Drittmittelprojekt

The Geography of New Employment Dynamics in Europe

Forschungsabteilung: Regenerierung von Städten

Forschungsthemen: Geteiltes Wissen - lokal und über Distanz Neue Unsicherheiten und Resilienzbildungen

Projektleitung: Prof. Dr. Felicitas Hillmann

Projektteam: Andreas Brück

Förderorganisation: Europäische Union

Laufzeit: 05/2016 - 11/2017

Espon Map
Espon Map

Im Rahmen des ESPON-2020-Programms der Europäischen Union erarbeiten Wissenschaftlerinnen und –Wissenschaftler des IRS sowie des Istituto per la Ricerca Sociale (IRS) in Mailand und des Institute for Employment Studies (IES) in Brighton quantitative und qualitative Grundlageninformationen zur aktuellen Dynamik des Arbeitsmarktes auf nationaler und regionaler Ebene in Europa. Dabei stehen die Schlüsselentwicklungen und die wesentlichen Faktoren – etwa lokale und regionale Bedingungen und Politiken – für die räumlichen Verteilungsmuster der Beschäftigung in Europa im Mittelpunkt. Einen besonderen Schwerpunkt bilden Fragen nach den damit verbundenen Wanderungsbewegungen (Abwanderung, jedoch die Rückwirkungen von Auslandscommunities auf die Ausgestaltung der lokalen Arbeitsmärkte) und den Konsequenzen für den territorialen Zusammenhalt.

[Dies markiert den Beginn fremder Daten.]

Lemma moveTask_accepted :
  truthy (prop result "sync_status") = true ->
  entry = VStr "ok" ->
  exists st',
    TodoistClient.moveTask this taskId destination env st = (inr result, st').
Proof.
  intros Hmap Hentry.
  destruct (moveTask_after_exchange (truthy_prop_defined _ _ Hmap))
    as (st1 & Hr & ->).
  rewrite Hmap, Hentry. eexists. reflexivity.
Qed.

Lemma moveTask_unchecked :
  nullish result = false ->
  truthy (prop result "sync_status") = false ->
  exists st',
    TodoistClient.moveTask this taskId destination env st = (inr result, st').
Proof.
  intros Hres Hmap.
  destruct (moveTask_after_exchange Hres) as (st1 & Hr & ->).
  rewrite Hmap. eexists. reflexivity.
Qed.

End MoveTask.

(** A success whose parsed body is [null]: reading [sync_status] throws
    before any check is made. *)
Lemma moveTask_null_body (this : TodoistClient.t) (taskId : value)
  (destination : Obj) (env : Env) (st : State) (resp : Response.t) :
  (forall req, Request.url req = SYNC_API_URL -> fetch env req = inr resp) ->
  Response.ok resp = true ->
  Response.json resp = inr VNull ->
  exists st',
    TodoistClient.moveTask this taskId destination env st
    = (inl (JsError "Cannot read properties of null (reading 'sync_status')"),
       st').
Proof.
  intros Hfetch Hok Hjson. unfold TodoistClient.moveTask.
  unfold bind at 1, log_call at 1.
  unfold bind at 1, crypto_randomUUID at 1.
  cbn [calls requests raised drawn].
  unfold bind at 1, do_fetch at 1.
  rewrite Hfetch by reflexivity.
  cbn [await ret calls requests raised drawn].
  rewrite Hok. cbn [negb]. rewrite Hjson.
  unfold bind at 1. cbn [await ret].
  unfold bind at 1. cbn [member throw].
  eexists. reflexivity.
Qed.
(** The bulk upload of every run fails at the backend. *)
Definition upload_fails_env : Env :=
  env_with (fun st => match st with
                      | StLogArtifacts _ _ => Some (FaultRest "INTERNAL_ERROR")
                      | _ => None
                      end).

(** The replay of the run data fails at the backend. *)
Definition data_fails_env : Env :=
  env_with (fun st => match st with
                      | StImportRunData _ => Some (FaultRest "BAD_REQUEST")
                      | _ => None
                      end).

Definition empty_world : World :=
  {| w_experiments := []; w_runs := ∅; w_artifacts := ∅; w_dbfs := [];
     w_next := 0; w_trace := [] |}.

Definition with_dbfs (keys : list string) : World :=
  {| w_experiments := []; w_runs := ∅; w_artifacts := ∅; w_dbfs := keys;
     w_next := 0; w_trace := [] |}.

(** The world after a first [set_experiment] on the empty backend. *)
Definition created_once : World :=
  snd (set_experiment quiet_env "/Shared/exp" None None empty_world).

(** An exported run on s3 with one model. *)
Definition exported_run : World :=
  with_dbfs ["s3://bucket/exp/r1/run.json"; "s3://bucket/exp/r1/artifacts/model/MLmodel"].

(** An MLmodel file as the source wrote it. *)
Definition mlmodel_old : MLmodel :=
  {[ "run_id" := "r1"; "artifact_path" := "model"; "flavors" := "python_function" ]}.
(** * guess-song-game: the room and round engine of [server.js]

    A shallow embedding of the socket handlers of [src/server.js]
    ([joinRoom], [startGame], [answer], [disconnect]), of [startNextRound],
    [getOrCreateRoom], [generateOptions], [shuffle], [scanAudioDir] and
    [initSongDatabase], followed by the properties of the engine.

    Conventions of the embedding.
    - A socket id and a room id are strings.  [socket.data.roomId] is
      [undefined] until the first [joinRoom]; the per-connection store
      [sockets] has no entry for such a connection, and [rooms.get(undefined)]
      finds nothing since every key of [rooms] is a string.
    - [room.players] is a JavaScript object used as a map and enumerated with
      [Object.keys]: it is an association list in insertion order.  Socket
      ids are taken not to be canonical array indices (which JavaScript
      enumerates first) nor names of [Object.prototype] members.
    - [Math.random] is an injected sequence of naturals [rng]; the draw
      [Math.floor(Math.random() * (i + 1))] is the next natural modulo
      [i + 1], so every index in [0..i] can come out.
    - [io.to(x).emit(e, payload)] appends [Emit x payload] to the output of
      the handler; the payload holds the value of [room.players] at the
      time of the call.  Who receives it ([socket.join] and the delivery
      are socket.io's) is not part of the state.
    - [setTimeout(..., 3000)] appends the room id to the queue [timers]; all
      delays are equal, so the timers fire in the order they were set, at
      any later point: the input [TimerFire] runs the oldest one. *)

From stdpp Require Import gmap strings list fin_maps.
From Stdlib Require Import ZArith Lia.
Lemma calculate_prices_last_wins_witness :
  ∃ prices,
    calculate_prices "Audi" "A4" 0%nat (sample_world [(VInt 0, 2); (VInt 1, 4); (VInt (-7), 1)])
    = (Ok prices,
       set_stdout ["WARNING: Part 'Bumper' detected but no price found for A4."]
         (sample_world [(VInt 0, 2); (VInt 1, 4); (VInt (-7), 1)])) ∧
    list_to_map prices
    =@{gmap string entry} {[ "Bonnet" := Entry 1 (JInt 100) (JInt 100) ]}.
Proof.
  destruct (calculate_prices_last_wins
              (sample_world [(VInt 0, 2); (VInt 1, 4); (VInt (-7), 1)])
              sample_table eq_refl "Audi" "A4" {[ "A4" := JObj sample_prices ]}
              sample_prices eq_refl eq_refl 0%nat
              [(VInt 0, 2); (VInt 1, 4); (VInt (-7), 1)] eq_refl sample_prices_integer)
    as (prices & Hprices & Hmap).
  - repeat constructor; eexists; reflexivity.
  - exists prices. split; [exact Hprices|]. rewrite Hmap. apply map_eq. intros name.
    reflexivity.
Defined.

Lemma calculate_prices_entries_match_witness :
  match (calculate_prices "Audi" "A4" 0%nat
           (sample_world [(VInt 0, 2); (VInt (-7), 1); (VInt 5, 3)])).1 with
  | Ok prices => Forall (entry_matches sample_prices) prices
  | Raise _ => True
  end.
Proof.
  apply (calculate_prices_entries_match
           (sample_world [(VInt 0, 2); (VInt (-7), 1); (VInt 5, 3)])
           sample_table eq_refl "Audi" "A4" {[ "A4" := JObj sample_prices ]}
           sample_prices eq_refl eq_refl 0%nat
           [(VInt 0, 2); (VInt (-7), 1); (VInt 5, 3)] eq_refl sample_prices_integer).
Defined.

(** A float price before the identifier that raises. *)
Lemma calculate_prices_lookup_raises_witness :
  calculate_prices "Fiat" "Uno" 0%nat
    (float_world [(VInt 1, 1); (VInt 0, 3); (VStr "abc", 1); (VInt 5, 2)])
  = (Raise ValueError,
     set_stdout ["WARNING: Part 'Bumper' detected but no price found for Uno."]
       (float_world [(VInt 1, 1); (VInt 0, 3); (VStr "abc", 1); (VInt 5, 2)])).
Proof.
  apply (calculate_prices_lookup_raises
           (float_world [(VInt 1, 1); (VInt 0, 3); (VStr "abc", 1); (VInt 5, 2)])
           float_table eq_refl "Fiat" "Uno" {[ "Uno" := JObj float_prices ]}
           float_prices eq_refl eq_refl 0%nat
           [(VInt 1, 1); (VInt 0, 3); (VStr "abc", 1); (VInt 5, 2)] eq_refl
           [(VInt 1, 1); (VInt 0, 3)] (VStr "abc") 1 [(VInt 5, 2)] ValueError).
  - reflexivity.
  - repeat constructor; eexists; reflexivity.
  - repeat apply Forall_cons_2; [| |apply Forall_nil_2];
      vm_compute; try exact I; eexists; reflexivity.
  - reflexivity.
Defined.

Mit der Studie, die bis Ende 2017 erstellt wird, wollen die Projektpartner die Fragen beantworten, welchen räumlichen Mustern die Generierung neuer Beschäftigungsmöglichkeiten in Europa folgt, wie sich diese Prozesse im Kontext aktueller Politiken entwickeln werden und welche Auswirkungen dies auf die Regionen in Europa haben könnte. Wie bedeutsam ist der Einfluss, wie er durch eine Betonung von Wissensökonomien erzeugt wird, auf die territoriale Kohäsion? Ruft diese Schwerpunktbildung ungleichmäßige Migrationsmuster, vor allem bei jungen ArbeitnehmerInnen, hervor? Welche planerischen Ansätze könnten dazu beitragen, lokale Potenziale besser zu nutzen und etwa auch Rückwanderungsbewegungen anzuregen? Welche Rolle spielt die Diaspora für die Regionalentwicklung? Im Rahmen des Projektes geht es darum, praktisches Wissen für die Regionen zu erarbeiten und Vorschläge dazu zu machen, wie Kohäsion zukünftig gewährleistet werden kann.

Zur Beantwortung dieser Fragen werden umfangreiche Daten erhoben. Zum einen werden Schlüsselindikatoren auf NUTS-3-Ebene gesammelt und systematisiert, darüber hinaus werden in mehreren Regionen Fallstudien erstellt. Die Ergebnisse werden in Form von Karten und GIS-Darstellungen in Kooperation mit der Kartenwerkstatt der TU Berlin aufbereitet. Die IRS-Forschungsabteilung übernimmt das Arbeitspaket der Sammlung und Harmonisierung der Daten nach dem ESPON-Standard und wird zwei Fallstudien in Mecklenburg-Vorpommern und in Berlin durchführen, außerdem den Prozess der Digitalisierung und Visualisierung der erhobenen Daten federführend begleiten.